Дело в том, что отсутствие диастематического приципа, или отсутствие указания на точный интервальный ход, наблюдается в византийской нотации весьма недолго. Уже средневизантийская нотация, пришедшая на смену старовизантийской нотации в XII веке, содержит точные указания звуковысотных отношений и, значит, является диастематической нотацией. Эта тенденция к точности закрепляется в поздневизантийской нотации, сменившей средневизантийскую нотацию в XIV веке. Повышение точности фиксации интервального расстояния изменяет соотношение между устной и письменной традициями, совмещенными в одном графическом знаке, причем роль письменной традиции возрастает, а устной традиции — убывает. Необходимость в повышении такой точности проистекает оттого, что процесс воспроизведения мелодических архетипов начинает осложняться трансформациями этих архетипов, в результате чего происходит уже не простое воспроизведение мелодических архетипов, но воспроизведение трансформированных архетипов. Именно этот момент трансформации и порождает необходимость уточнения в фиксировании звуковысотных отношений. Если тенденция к трансформации мелодических архетипов будет нарастать, то неизбежно наступит момент, когда процесс пения будет представлять собой уже не воспроизведение мелодических архетипов, но исключительно их трансформацию. В этом случае нотация будет содержать максимально полную информацию о процессе пения и уже не будет нуждаться ни в устных комментариях, ни в предварительных знаниях. Примером такой нотации может служить линейная нотация, изобретенная Гвидо Аретинским в XI веке. Ее особенность и ее пафос заключаются в том, что нотация эта практически полностью исключает существование устной традиции. Изобретение и введение в практику линейной нотации Гвидо свидетельствуют о том, что в XI веке в Западной Европе процесс пения перестал представлять собой процесс воспроизведения мелодических архетипов и превратился в процесс их модификации.
В то время как в Византии и в Западной Европе певческие нотации претерпели значительные изменения, направленные на уточнение указания интервального расстояния, что приводило к уменьшению удельного веса роли устной традиции в процессе пения, древнерусская певческая нотация оставалась на позиции совмещения в одном графическом знаке устной и письменной традиции вплоть до введения киноварных помет в XVII веке. В этом заключается все своеобразие и вся самобытность русского пути становления системы певческой нотации. Основываясь на принципах старовизантийской нотации, русское певческое мышление никак не прореагировало на византийские нотационные реформы, произошедшие в XII и в XIV веках, но сохранило и развило старовизантийские принципы вопреки всем более поздним тенденциям. Благодаря этому древнерусская певческая нотация вплоть до XVII века представляла собой некий оазис, или заповедник, сохранивший те принципы нотации, которые исчезли во всем остальном мире уже в XII веке.
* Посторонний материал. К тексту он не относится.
Lemma read_loop_feeds_what_it_reads_witness :
  ((fs_torn "torn"%string = Some file_torn
    /\ sfd_sha256_file 1 fs_torn openssl (Some "torn"%string)
         (Some (hash0 zero_junk)) (Some 0%Z) = Some result_torn)
   /\ Z.of_nat sizeof_buf = 65536%Z
   /\ (exists k, fed (trace result_torn) = take k (delivered file_torn))
   /\ bytes_after result_torn
      = Some (Z.of_nat (length (fed (trace result_torn))) mod UINT64_MOD)%Z
   /\ ctx_after openssl [] (trace result_torn) = Some (fed (trace result_torn)))
  /\ ((fs_a "a.txt"%string = Some file_a
       /\ sfd_sha256_file 1 fs_a no_final (Some "a.txt"%string)
            (Some (hash0 zero_junk)) (Some 0%Z) = Some result_no_final)
      /\ fed (trace result_no_final) = delivered file_a
      /\ bytes_after result_no_final
         = Some (Z.of_nat (length (delivered file_a)) mod UINT64_MOD)%Z)
  /\ ((fs_a "a.txt"%string = Some file_a
       /\ sfd_sha256_file 1 fs_a needs_input (Some "a.txt"%string)
            (Some (hash0 zero_junk)) (Some 0%Z) = Some result_a)
      /\ ctx_after needs_input [] (trace result_a) = Some (fed (trace result_a))
      /\ fed (trace result_a) = delivered file_a).
Proof.
  assert (H1 : fs_torn "torn"%string = Some file_torn) by reflexivity.
  assert (H2 : sfd_sha256_file 1 fs_torn openssl
                 (Some "torn"%string) (Some (hash0 zero_junk)) (Some 0%Z)
               = Some result_torn) by (vm_compute; reflexivity).
  assert (H3 : fs_a "a.txt"%string = Some file_a) by reflexivity.
  assert (H4 : sfd_sha256_file 1 fs_a no_final
                 (Some "a.txt"%string) (Some (hash0 zero_junk)) (Some 0%Z)
               = Some result_no_final) by (vm_compute; reflexivity).
  assert (H5 : sfd_sha256_file 1 fs_a needs_input
                 (Some "a.txt"%string) (Some (hash0 zero_junk)) (Some 0%Z)
               = Some result_a) by (vm_compute; reflexivity).
  split; [| split].
  - split; [exact (conj H1 H2)|].
    destruct (read_loop_feeds_what_it_reads 1 fs_torn openssl
                "torn" file_torn (hash0 zero_junk) 0 result_torn H1 H2)
      as (Hsize & Hprefix & Hcount & Hctx & _).
    exact (conj Hsize (conj Hprefix (conj Hcount Hctx))).
  - split; [exact (conj H3 H4)|].
    destruct (read_loop_feeds_what_it_reads 1 fs_a no_final
                "a.txt" file_a (hash0 zero_junk) 0 result_no_final H3 H4)
      as (_ & _ & _ & _ & [(_ & _ & [Hbad | Hbad]) | Hloop]);
      [discriminate Hbad | discriminate Hbad |].
    destruct Hloop as (full & last & rest & _
                       & [(Hbad & _) | (_ & _ & _ & _ & Hfed & _ & Hcount & _)]);
      [discriminate Hbad|].
    exact (conj Hfed Hcount).
  - split; [exact (conj H3 H5)|].
    destruct (read_loop_feeds_what_it_reads 1 fs_a needs_input
                "a.txt" file_a (hash0 zero_junk) 0 result_a H3 H5)
      as (_ & _ & _ & Hctx & [(_ & _ & [Hbad | Hbad]) | Hloop]);
      [discriminate Hbad | discriminate Hbad |].
    destruct Hloop as (full & last & rest & _
                       & [(Hbad & _) | (_ & _ & _ & _ & Hfed & _)]);
      [discriminate Hbad|].
    exact (conj Hctx Hfed).
Defined.

Lemma empty_file_digest_witness :
  ((0 < 1)%nat
   /\ fs_empty "empty"%string = Some file_empty
   /\ content file_empty = [] /\ fault_hit file_empty = false)
  /\ main 1 fs_empty openssl zero_junk
       ["program"; "empty"]%string
     = Some {| exit_status := 0;
               stdout := (line_head ++ sha256_empty_hex ++ line_middle
                                    ++ "0" ++ line_tail)%string;
               stderr := EmptyString |}.
Proof.
  assert (H0 : (0 < 1)%nat) by lia.
  assert (H1 : fs_empty "empty"%string = Some file_empty)
    by reflexivity.
  assert (H2 : content file_empty = []) by reflexivity.
  assert (H3 : fault_hit file_empty = false) by reflexivity.
  split; [exact (conj H0 (conj H1 (conj H2 H3)))|].
  exact (proj2 (proj2 (proj2
           (empty_file_digest 1 fs_empty zero_junk "program"
              "empty" file_empty (hash0 zero_junk) 0 H0 H1 H2 H3)))).
Defined.

Lemma digest_failures_are_hashing_errors_witness :
  (fs_a "a.txt"%string = Some file_a /\ enough_fuel 1 (delivered file_a))
  /\ exists r,
       sfd_sha256_file 1 fs_a no_context (Some "a.txt"%string)
         (Some (hash0 zero_junk)) (Some 0%Z) = Some r
       /\ rc r = 3%Z.
Proof.
  assert (H1 : fs_a "a.txt"%string = Some file_a) by reflexivity.
  assert (H2 : enough_fuel 1 (delivered file_a))
    by (apply Nat.ltb_lt; vm_compute; reflexivity).
  split; [exact (conj H1 H2)|].
  destruct (digest_failures_are_hashing_errors 1 fs_a no_context "a.txt" file_a
              (hash0 zero_junk) 0 H1 H2) as (r & Hrun & Hnew & _).
  exists r. exact (conj Hrun (Hnew eq_refl)).
Defined.

Lemma resources_released_on_every_exit_witness :
  (sfd_sha256_file 1 fs_torn openssl (Some "torn"%string)
     (Some (hash0 zero_junk)) (Some 0%Z) = Some result_torn
   /\ In (MdCtxNew true) (trace result_torn))
  /\ exists pre,
       trace result_torn = pre ++ [MdCtxFree; Fclose]
       /\ existsb is_release pre = false
       /\ (exists s, In (Fopen s true) pre)
       /\ (rc result_torn = 0 \/ rc result_torn = 2 \/ rc result_torn = 3)%Z.
Proof.
  assert (H1 : sfd_sha256_file 1 fs_torn openssl
                 (Some "torn"%string) (Some (hash0 zero_junk)) (Some 0%Z)
               = Some result_torn) by (vm_compute; reflexivity).
  assert (H2 : In (MdCtxNew true) (trace result_torn))
    by (right; left; reflexivity).
  split; [exact (conj H1 H2)|].
  exact (resources_released_on_every_exit 1 fs_torn openssl
           (Some "torn"%string) (Some (hash0 zero_junk)) (Some 0%Z) result_torn
           H1 H2).
Defined.

Lemma null_arguments_rejected_witness :
  (@None string = None \/ Some (hash0 zero_junk) = None \/ Some 0%Z = None)
  /\ sfd_sha256_file 1 fs_a openssl None
       (Some (hash0 zero_junk)) (Some 0%Z)
     = Some {| rc := 1; hash_after := Some (hash0 zero_junk);
               bytes_after := Some 0%Z; trace := [] |}.
Proof.
  assert (H : @None string = None \/ Some (hash0 zero_junk) = None
              \/ Some 0%Z = None) by (left; reflexivity).
  split; [exact H|].
  exact (proj1 (null_arguments_rejected 1 fs_a openssl
                  zero_junk None (Some (hash0 zero_junk)) (Some 0%Z)
                  (hash0 zero_junk) 0 H)).
Defined.

(** * Further properties of the code *)

(** As before, the proofs use nothing about the size of the buffer but that
    it is positive. *)
Opaque sizeof_buf.

(** ** Hex encoding of a prefix, and reading it back *)

Section hex_more.
Local Open Scope nat_scope.

Lemma hex_of_bytes_app (a b : list byte) :
  hex_of_bytes (a ++ b) = hex_of_bytes a ++ hex_of_bytes b.
Proof. unfold hex_of_bytes. rewrite fmap_app, concat_app. reflexivity. Qed.

Lemma hex_decode_byte (b : byte) (rest : list ascii) :
  hex_decode (byte_hex b ++ rest)
  = match hex_decode rest with Some bs => Some (b :: bs) | None => None end.
Proof.
  destruct b; cbn [byte_hex app hex_decode]; vm_compute nibble_value;
    cbv iota beta; destruct (hex_decode rest); reflexivity.
Qed.

Lemma hex_decode_encode (bs : list byte) : hex_decode (hex_of_bytes bs) = Some bs.
Proof.
  induction bs as [|b bs IH]; [reflexivity|].
  change (hex_of_bytes (b :: bs)) with (byte_hex b ++ hex_of_bytes bs).
  rewrite hex_decode_byte, IH. reflexivity.
Qed.

End hex_more.

(** X1: [sfd_hex_encode_lower] reads only the first [len] bytes of its
    argument: with [len] within the array and room for [2 * len + 1]
    characters, the destination receives the encoding of those [len]
    bytes, a NUL, and keeps its later cells; arrays that agree on their
    first [len] bytes give the same result.  In particular [len = 0]
    stores only the NUL. *)
Theorem sfd_hex_encode_lower_prefix (bytes : list byte) (len : nat)
  (out_hex : list ascii) :
  (len <= length bytes)%nat ->
  (2 * len < length out_hex)%nat ->
  sfd_hex_encode_lower bytes len out_hex
  = hex_of_bytes (take len bytes) ++ zero :: drop (2 * len + 1) out_hex
  /\ (forall bytes', take len bytes' = take len bytes ->
        sfd_hex_encode_lower bytes' len out_hex
        = sfd_hex_encode_lower bytes len out_hex)
  /\ (len = 0%nat ->
        c_string (sfd_hex_encode_lower bytes len out_hex) = EmptyString).
Proof.
  intros Hlen Hout.
  assert (Hspec : forall bs, (len <= length bs)%nat ->
            sfd_hex_encode_lower bs len out_hex
            = hex_of_bytes (take len bs) ++ zero :: drop (2 * len + 1) out_hex).
  { intros bs Hbs.
    assert (Hl : length (take len bs) = len) by (rewrite length_take; lia).
    pose proof (sfd_hex_encode_lower_spec (take len bs) out_hex) as Hs.
    rewrite Hl in Hs. rewrite <- Hs by lia.
    unfold sfd_hex_encode_lower. f_equal.
    rewrite !hex_encode_loop_spec by (rewrite ?Hl; lia).
    rewrite !drop_0, take_take, Nat.min_id. reflexivity. }
  split; [apply Hspec, Hlen|].
  split.
  - intros bytes' Hsame.
    assert (Hlen' : (len <= length bytes')%nat).
    { apply (f_equal length) in Hsame. rewrite !length_take in Hsame. lia. }
    rewrite !Hspec by assumption. rewrite Hsame. reflexivity.
  - intros ->. rewrite Hspec by lia. reflexivity.
Qed.
(** * Go runtime allocator (cloudfly/readgo): size classes, mallocgc, mcentral

    A shallow embedding of three source files of the annotated Go 1.5
    runtime:
    - msize.go    (size-class tables, [sizeToClass], [computeDivMagic]),
    - malloc.go   ([mallocgc], [largeAlloc], [newarray]),
    - mcentral.go ([mCentral_CacheSpan], [mCentral_UncacheSpan],
                   [mCentral_FreeSpan], [mCentral_Grow]).

    Conventions.  Platform constants are those of linux/amd64 (the values
    the source's own comments give: 8K pages, 512GB arena, 8-byte words).
    [uintptr]/[uint64] values are [Z] reduced modulo 2^64 where the source
    can wrap, [uint32] modulo 2^32, [uint16] modulo 2^16, [uint8] modulo 2^8.
    A Go array is a [list]; reads and writes go through [index] and [store],
    which fail where Go panics with "index out of range".  [throw] (fatal),
    [panic] and loops cut off by fuel are the constructors of [outcome]. *)

From Stdlib Require Import ZArith Lia String.
From stdpp Require Import base decidable option list gmap.

Local Open Scope string_scope.
Local Open Scope list_scope.
Local Open Scope Z_scope.

(** ** Outcomes of runtime calls *)

Inductive outcome (A : Type) : Type :=
| Ret (a : A)
| Throw (msg : string)
| Panic (msg : string)
| OutOfFuel.
Arguments Ret {A} a.
Arguments Throw {A} msg.
Arguments Panic {A} msg.
Arguments OutOfFuel {A}.

Definition obind {A B} (m : outcome A) (k : A -> outcome B) : outcome B :=
  match m with
  | Ret a => k a
  | Throw msg => Throw msg
  | Panic msg => Panic msg
  | OutOfFuel => OutOfFuel
  end.

Notation "'let!' x ':=' m 'in' k" := (obind m (fun x => k))
  (at level 10, x pattern, m at level 100, k at level 200).

(** ** Machine integers *)

Definition wrap8 (z : Z) : Z := z mod 2 ^ 8.
Definition wrap16 (z : Z) : Z := z mod 2 ^ 16.
Definition wrap32 (z : Z) : Z := z mod 2 ^ 32.
Definition wrap64 (z : Z) : Z := z mod 2 ^ 64.

(** [int8(x)]: two's complement reinterpretation of the low byte. *)
Definition int8 (z : Z) : Z :=
  let b := wrap8 z in if b <? 128 then b else b - 256.

(** ** Go arrays *)

Definition index {A} (a : list A) (i : Z) : outcome A :=
  if 0 <=? i then
    match a !! Z.to_nat i with
    | Some x => Ret x
    | None => Panic "index out of range"
    end
  else Panic "index out of range".

Definition store {A} (a : list A) (i : Z) (x : A) : outcome (list A) :=
  if (0 <=? i) && (i <? Z.of_nat (length a)) then Ret (<[Z.to_nat i := x]> a)
  else Panic "index out of range".

(** [range_all f z n] checks [f] on [z, z+1, ..., z+n-1]. *)
Fixpoint range_all (f : Z -> bool) (z : Z) (n : nat) : bool :=
  match n with
  | O => true
  | S k => f z && range_all f (z + 1) k
  end.

(** ** Constants of malloc.go *)

Definition _PageShift : Z := 13.
Definition _PageSize : Z := Z.shiftl 1 _PageShift.
Definition _PageMask : Z := _PageSize - 1.
Definition _NumSizeClasses : Z := 67.
Definition _MaxSmallSize : Z := Z.shiftl 32 10.
Definition _TinySize : Z := 16.
Definition _TinySizeClass : Z := 2.
Definition _FlagNoScan : Z := Z.shiftl 1 0.
Definition _FlagNoZero : Z := Z.shiftl 1 1.
Definition ptrSize : Z := 8.
(** [_MHeapMap_TotalBits] on 64-bit non-Windows, non-darwin/arm64. *)
Definition _MHeapMap_TotalBits : Z := 39.
Definition _MaxMem : Z := Z.shiftl 1 _MHeapMap_TotalBits - 1.

Definition maxTinySize : Z := _TinySize.
Definition tinySizeClass : Z := _TinySizeClass.
Definition maxSmallSize : Z := _MaxSmallSize.
Definition flagNoScan : Z := _FlagNoScan.
Definition flagNoZero : Z := _FlagNoZero.
Definition pageShift : Z := _PageShift.
Definition pageSize : Z := _PageSize.

(** * msize.go *)

Module Msize.

Record divMagic : Type := mkDivMagic {
  shift : Z;      (* uint8 *)
  mul : Z;        (* uint32 *)
  shift2 : Z;     (* uint8 *)
  baseMask : Z    (* uintptr *)
}.

Definition zeroDivMagic : divMagic := mkDivMagic 0 0 0 0.

(** The five global tables [initSizes] fills in. *)
Record tables : Type := mkTables {
  class_to_size : list Z;          (* [_NumSizeClasses]int32 *)
  class_to_allocnpages : list Z;   (* [_NumSizeClasses]int32 *)
  class_to_divmagic : list divMagic;
  size_to_class8 : list Z;         (* [1024/8 + 1]int8 *)
  size_to_class128 : list Z        (* [(_MaxSmallSize-1024)/128 + 1]int8 *)
}.

(** Zero-initialised globals. *)
Definition zeroTables : tables :=
  mkTables (replicate (Z.to_nat _NumSizeClasses) 0)
           (replicate (Z.to_nat _NumSizeClasses) 0)
           (replicate (Z.to_nat _NumSizeClasses) zeroDivMagic)
           (replicate (Z.to_nat (Z.quot 1024 8 + 1)) 0)
           (replicate (Z.to_nat (Z.quot (_MaxSmallSize - 1024) 128 + 1)) 0).

(** *** computeDivMagic *)

(** [for d&1 == 0 { m.shift++; d >>= 1 }] *)
Fixpoint shiftLoop (fuel : nat) (d sh : Z) : outcome (Z * Z) :=
  match fuel with
  | O => OutOfFuel
  | S fuel' =>
      if Z.land d 1 =? 0
      then shiftLoop fuel' (Z.shiftr d 1) (wrap8 (sh + 1))
      else Ret (d, sh)
  end.

(** [((1<<k)+d64-1)/d64], in uint64. *)
Definition ceilPow2Div (k d64 : Z) : Z :=
  Z.quot (wrap64 (wrap64 (wrap64 (Z.shiftl 1 k) + d64) - 1)) d64.

(** [for ((1<<k)+d64-1)/d64 >= 1<<32 { k-- }] *)
Fixpoint kLoop (fuel : nat) (k d64 : Z) : outcome Z :=
  match fuel with
  | O => OutOfFuel
  | S fuel' =>
      if ceilPow2Div k d64 >=? Z.shiftl 1 32
      then kLoop fuel' (wrap8 (k - 1)) d64
      else Ret k
  end.

Definition computeDivMagic (d : Z) : outcome divMagic :=
  let bm := if Z.land d (wrap32 (d - 1)) =? 0
            then wrap64 (Z.lnot (wrap64 (d - 1)))
            else 0 in
  let! (d, sh) := shiftLoop 33 d 0 in
  if d =? 0 then Panic "integer divide by zero" else
  let! k := kLoop 64 63 d in
  Ret (mkDivMagic sh (wrap32 (ceilPow2Div k d)) k bm).

(** *** initSizes *)

(** [for allocsize%size > allocsize/8 { allocsize += _PageSize }] *)
Fixpoint allocsizeLoop (fuel : nat) (size allocsize : Z) : outcome Z :=
  match fuel with
  | O => OutOfFuel
  | S fuel' =>
      if Z.rem allocsize size >? Z.quot allocsize 8
      then allocsizeLoop fuel' size (allocsize + _PageSize)
      else Ret allocsize
  end.

(** The first loop of [initSizes]:
    [for size := align; size <= _MaxSmallSize; size += align].
    The Go [int]s of this loop stay below 2^20, far from wrapping. *)
Fixpoint classLoop (fuel : nat) (size align sizeclass : Z)
    (cts ctn : list Z) : outcome (Z * list Z * list Z) :=
  match fuel with
  | O => OutOfFuel
  | S fuel' =>
      if size <=? _MaxSmallSize then
        let align :=
          if Z.land size (size - 1) =? 0 then
            if size >=? 2048 then 256
            else if size >=? 128 then Z.quot size 8
            else if size >=? 16 then 16
            else align
          else align in
        if negb (Z.land align (align - 1) =? 0) then Throw "InitSizes - bug" else
        let! allocsize := allocsizeLoop 64 size _PageSize in
        let npages := Z.shiftr allocsize _PageShift in
        let! same :=
          if sizeclass >? 1 then
            let! pn := index ctn (sizeclass - 1) in
            if npages =? pn then
              let! ps := index cts (sizeclass - 1) in
              if ps =? 0 then Panic "integer divide by zero"
              else Ret (Z.quot allocsize size =? Z.quot allocsize ps)
            else Ret false
          else Ret false in
        if same then
          let! cts := store cts (sizeclass - 1) size in
          classLoop fuel' (size + align) align sizeclass cts ctn
        else
          let! ctn := store ctn sizeclass npages in
          let! cts := store cts sizeclass size in
          classLoop fuel' (size + align) align (sizeclass + 1) cts ctn
      else Ret (sizeclass, cts, ctn)
  end.

(** [for ; nextsize < 1024 && nextsize <= int(class_to_size[sizeclass]); nextsize += 8] *)
Fixpoint fill8 (fuel : nat) (nextsize sizeclass csize : Z) (t8 : list Z)
    : outcome (Z * list Z) :=
  match fuel with
  | O => OutOfFuel
  | S fuel' =>
      if (nextsize <? 1024) && (nextsize <=? csize) then
        let! t8 := store t8 (Z.quot nextsize 8) (int8 sizeclass) in
        fill8 fuel' (nextsize + 8) sizeclass csize t8
      else Ret (nextsize, t8)
  end.
(** What [assemble_tree] returns at a node of a rooted tree: the nodes
    below it, each with its children. *)
Lemma assemble_tree_at_node (limit : nat) :
  ∀ x es, length es < limit → at_node rank edges x es →
  ∃ t, assemble_tree limit x es = Ok t
    ∧ (∀ y, is_Some (t !! y) ↔ rtc kid x y)
    ∧ (∀ y cs, t !! y = Some cs → cs = up rank edges y).
Proof using All.
  induction limit as [|limit IH]; intros x es Hlen Hat; [lia|].
  rewrite assemble_tree_unfold.
  pose proof (length_split x es) as Hsplit.
  pose proof Hat as [Hx _]. rewrite Hx in *.
  destruct (foldM_inv (fun pre tm =>
              (∀ y, is_Some (tm !! y) ↔ y = x ∨ ∃ c, c ∈ pre ∧ rtc kid c y)
              ∧ (∀ y cs, tm !! y = Some cs → cs = up rank edges y))
            (fun tree_map child =>
               sub ← assemble_tree limit child (away x es);
               Ok (sub ∪ tree_map))
            (up rank edges x) {[x := up rank edges x]})
    as (t & Ht & Hkeys & Hval).
  - split.
    + intros y. rewrite lookup_singleton_is_Some. split; [by left|].
      intros [->|(c & Hc & _)]; [done|]. by apply elem_of_nil in Hc.
    + intros y cs [<- <-]%lookup_singleton_Some. done.
  - intros pre c0 post tm Heq [Hkeys Hval].
    assert (kid x c0) as Hc0.
    { unfold kid. rewrite Heq. apply elem_of_app. right. by left. }
    assert (length (away x es) < limit) as Hnew.
    { assert (0 < length (up rank edges x)); [|lia].
      rewrite Heq, length_app. simpl. lia. }
    destruct (IH c0 (away x es) Hnew (at_node_step _ _ _ Hat Hc0))
      as (sub & -> & Hskeys & Hsval).
    simpl. eexists. split; [reflexivity|]. split.
    + intros y. rewrite lookup_union_is_Some, Hskeys, Hkeys.
      split.
      * intros [Hy|[->|(c & Hc & Hy)]]; [|by left|].
        -- right. exists c0. split; [|done].
           apply elem_of_app. right. by left.
        -- right. exists c. split; [|done]. apply elem_of_app. by left.
      * intros [->|(c & [Hc| ->%list_elem_of_singleton]%elem_of_app & Hy)];
          eauto.
    + intros y cs [Hy|[_ Hy]]%lookup_union_Some_raw; eauto.
  - exists t. split; [done|]. split; [|done].
    intros y. rewrite Hkeys. split.
    + intros [->|(c & Hc & Hy)]; [done | by eapply rtc_l].
    + intros [->|(c & Hc & Hy)]%rtc_inv; [by left|]. right. eauto.
Qed.

(** The whole tree. *)
Lemma assemble_rooted (limit : nat) :
  length edges < limit →
  ∃ t, assemble_tree limit root edges = Ok t
    ∧ (∀ y, is_Some (t !! y) ↔ rtc kid root y)
    ∧ (∀ y cs, t !! y = Some cs → cs = up rank edges y).
Proof using All.
  intros Hlen. apply assemble_tree_at_node; [done | apply at_node_root].
Qed.
(** Every stop of the transport graph is a neighbour of
    "Galeria Dominikanska" or is that stop. *)
Lemma transport_graph_connected s t :
  is_Some (adj build_transport_graph !! s) →
  is_Some (adj build_transport_graph !! t) →
  reachable build_transport_graph s t.
Proof.
  assert (∀ x, is_Some (adj build_transport_graph !! x) →
            x ∈ ["Dworzec Glowny"; "Rynek"; "Galeria Dominikanska";
                 "Ostrów Tumski"]) as Hstops.
  { intros x Hx%elem_of_dom%elem_of_elements.
    set (l := elements (dom (adj build_transport_graph))) in Hx.
    vm_compute in l. subst l.
    rewrite !elem_of_cons, elem_of_nil in Hx.
    rewrite !elem_of_cons, elem_of_nil. tauto. }
  assert (Hadj : adj build_transport_graph !! "Galeria Dominikanska"
                 = Some [("Dworzec Glowny", 5); ("Rynek", 4);
                         ("Ostrów Tumski", 6)])
    by (vm_compute; reflexivity).
  assert (Hfrom : ∀ x, is_Some (adj build_transport_graph !! x) →
            reachable build_transport_graph "Galeria Dominikanska" x).
  { intros x Hx%Hstops. rewrite !elem_of_cons, elem_of_nil in Hx.
    destruct Hx as [->|[->|[->|[->|[]]]]].
    - apply (edge_reachable _ _ _ 5). eexists. split; [exact Hadj|].
      apply list_elem_of_here.
    - apply (edge_reachable _ _ _ 4). eexists. split; [exact Hadj|].
      apply list_elem_of_further, list_elem_of_here.
    - exists 0. constructor.
    - apply (edge_reachable _ _ _ 6). eexists. split; [exact Hadj|].
      do 2 apply list_elem_of_further. apply list_elem_of_here. }
  assert (Hsym : ∀ u v w, edge build_transport_graph u v w →
            edge build_transport_graph v u w).
  { apply built_undirected_edge_sym. repeat constructor. }
  intros [d1 H1]%Hfrom [d2 H2]%Hfrom. exists (d1 + d2).
  eapply walk_trans; [|done]. by apply walk_reverse.
Qed.
(** When the loop ends normally every index was served, and every call
    went through. *)
Lemma pin_all_ok l :
  snd (pin_all h response o_cpus l) = Normal tt ->
  List.length (fst (pin_all h response o_cpus l)) = List.length l
  /\ Forall (fun c => psutil_cpu_affinity h (fst c) (snd c) = Ok tt)
            (fst (pin_all h response o_cpus l)).
Proof.
  induction l as [|i l IH]; simpl; [now split|].
  destruct (call_at response o_cpus i) as [[p c]|e]; simpl; [|discriminate].
  destruct (pin_result_cases p c) as [[-> Hp]|(e & _ & ->)].
  - destruct (pin_all h response o_cpus l) as [calls r]; simpl in *.
    intros Hr; destruct (IH Hr) as [Hlen Hall].
    split; [now rewrite Hlen|].
    constructor; [exact Hp | exact Hall].
  - destruct (is_ValueError (exn_cls e)); discriminate.
Qed.

(** When line 36 goes through at every index and psutil accepts every
    call, the loop makes exactly these calls and ends normally. *)
Lemma pin_all_served l calls :
  Forall2 (fun i c =>
             exists core,
               call_at response o_cpus i = Ok (fst c, core)
               /\ snd c = [core]
               /\ psutil_cpu_affinity h (fst c) [core] = Ok tt) l calls ->
  pin_all h response o_cpus l = (calls, Normal tt).
Proof.
  induction 1 as [|i [pid cpus] l calls (core & Hc & Hs & Hp) _ IH]; simpl;
    [reflexivity|].
  simpl in Hc, Hs, Hp; subst cpus.
  rewrite Hc; unfold pin_result; rewrite Hp, IH; reflexivity.
Qed.

(** A call psutil refuses is the last one, and it ends the loop with the
    result of [pin_proc]. *)
Lemma pin_all_refused l k pid cpus e :
  nth_error (fst (pin_all h response o_cpus l)) k = Some (pid, cpus) ->
  psutil_cpu_affinity h pid cpus = Raise e ->
  List.length (fst (pin_all h response o_cpus l)) = S k
  /\ snd (pin_all h response o_cpus l)
     = if is_ValueError (exn_cls e) then Raised (set_context rshift_error e)
       else Raised e.
Proof.
  revert k; induction l as [|i l IH]; intros k; simpl.
  - destruct k; discriminate.
  - destruct (call_at response o_cpus i) as [[p c]|e0]; simpl.
    + destruct (pin_result_cases p c) as [[-> Hp0]|(e0 & Hp0 & ->)].
      * destruct (pin_all h response o_cpus l) as [calls r]; simpl in *.
        destruct k as [|k]; simpl.
        -- intros [= <- <-] Hp; congruence.
        -- intros Hk Hp; destruct (IH _ Hk Hp) as [Hlen Hr].
           split; [now rewrite Hlen | exact Hr].
      * assert (Hk : forall r : flow unit,
                   nth_error (fst ([(p, [c])], r)) k = Some (pid, cpus) ->
                   k = 0%nat /\ p = pid /\ [c] = cpus).
        { intros r; destruct k as [|[|k]]; simpl; try discriminate.
          intros [= <- <-]; auto. }
        destruct (is_ValueError (exn_cls e0)) eqn:Ev; simpl;
          intros Hn Hp; destruct (Hk (Normal tt) Hn) as (-> & -> & <-);
          rewrite Hp0 in Hp; injection Hp as <-; rewrite Ev; auto.
    + destruct k; discriminate.
Qed.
Старовизантийская нотация, как и западные варианты не-вменной нотации, применяемые в некоторых тонариях LX-X веков, представляет собой нотацию, по времени непосредственно следующую за устным периодом существования богослужебного пения VI-VIII веков, а потому и наиболее тесно связанную с устной традицией. В какой степени устная традиция претерпела изменения, частично превратившись в традицию письменную, остается открытым вопросом, так же, как открытым остается вопрос, как вообще соотносится устная традиция VI-VIII веков с традицией письменной фиксации IX-XI веков. Ясно только то, что традиция эта не могла остаться неизменной, ибо сам факт возникновения надобности в письменности свидетельствует о принципиальных изменениях, назревших в недрах устной традиции. Однако ясно и то, что старовизантийская нотация и в духовном, и в конструктивном отношении стоит гораздо ближе к традиции устного периода, чем средневизантийская и поздневизантийская нотации. Стало быть, и древнерусская певческая нотация, сохранившая принципы старовизантийской нотации, в гораздо большей степени сохранила дух устной традиции VI-VIII веков, чем современные ей византийские нотационные системы. Можно сказать, что в историческом контексте XV-XVI веков древнерусская крюковая письменность представляет собой некое реликтовое явление, сохранившее культурный дух единой Церкви первого тысячелетия в условиях, в которых единство Востока и Запада давно уже перестало быть живой реальностью. Следует оговориться только, что когда мы говорим «реликтовое явление», то отнюдь не подразумеваем под этим нечто застывшее и чуждое развитию, но имеем в виду лишь нечто такое, что активно развивает и творчески претворяет некоторые плодотворные принципы, уже переставшие существовать во всем остальном мире.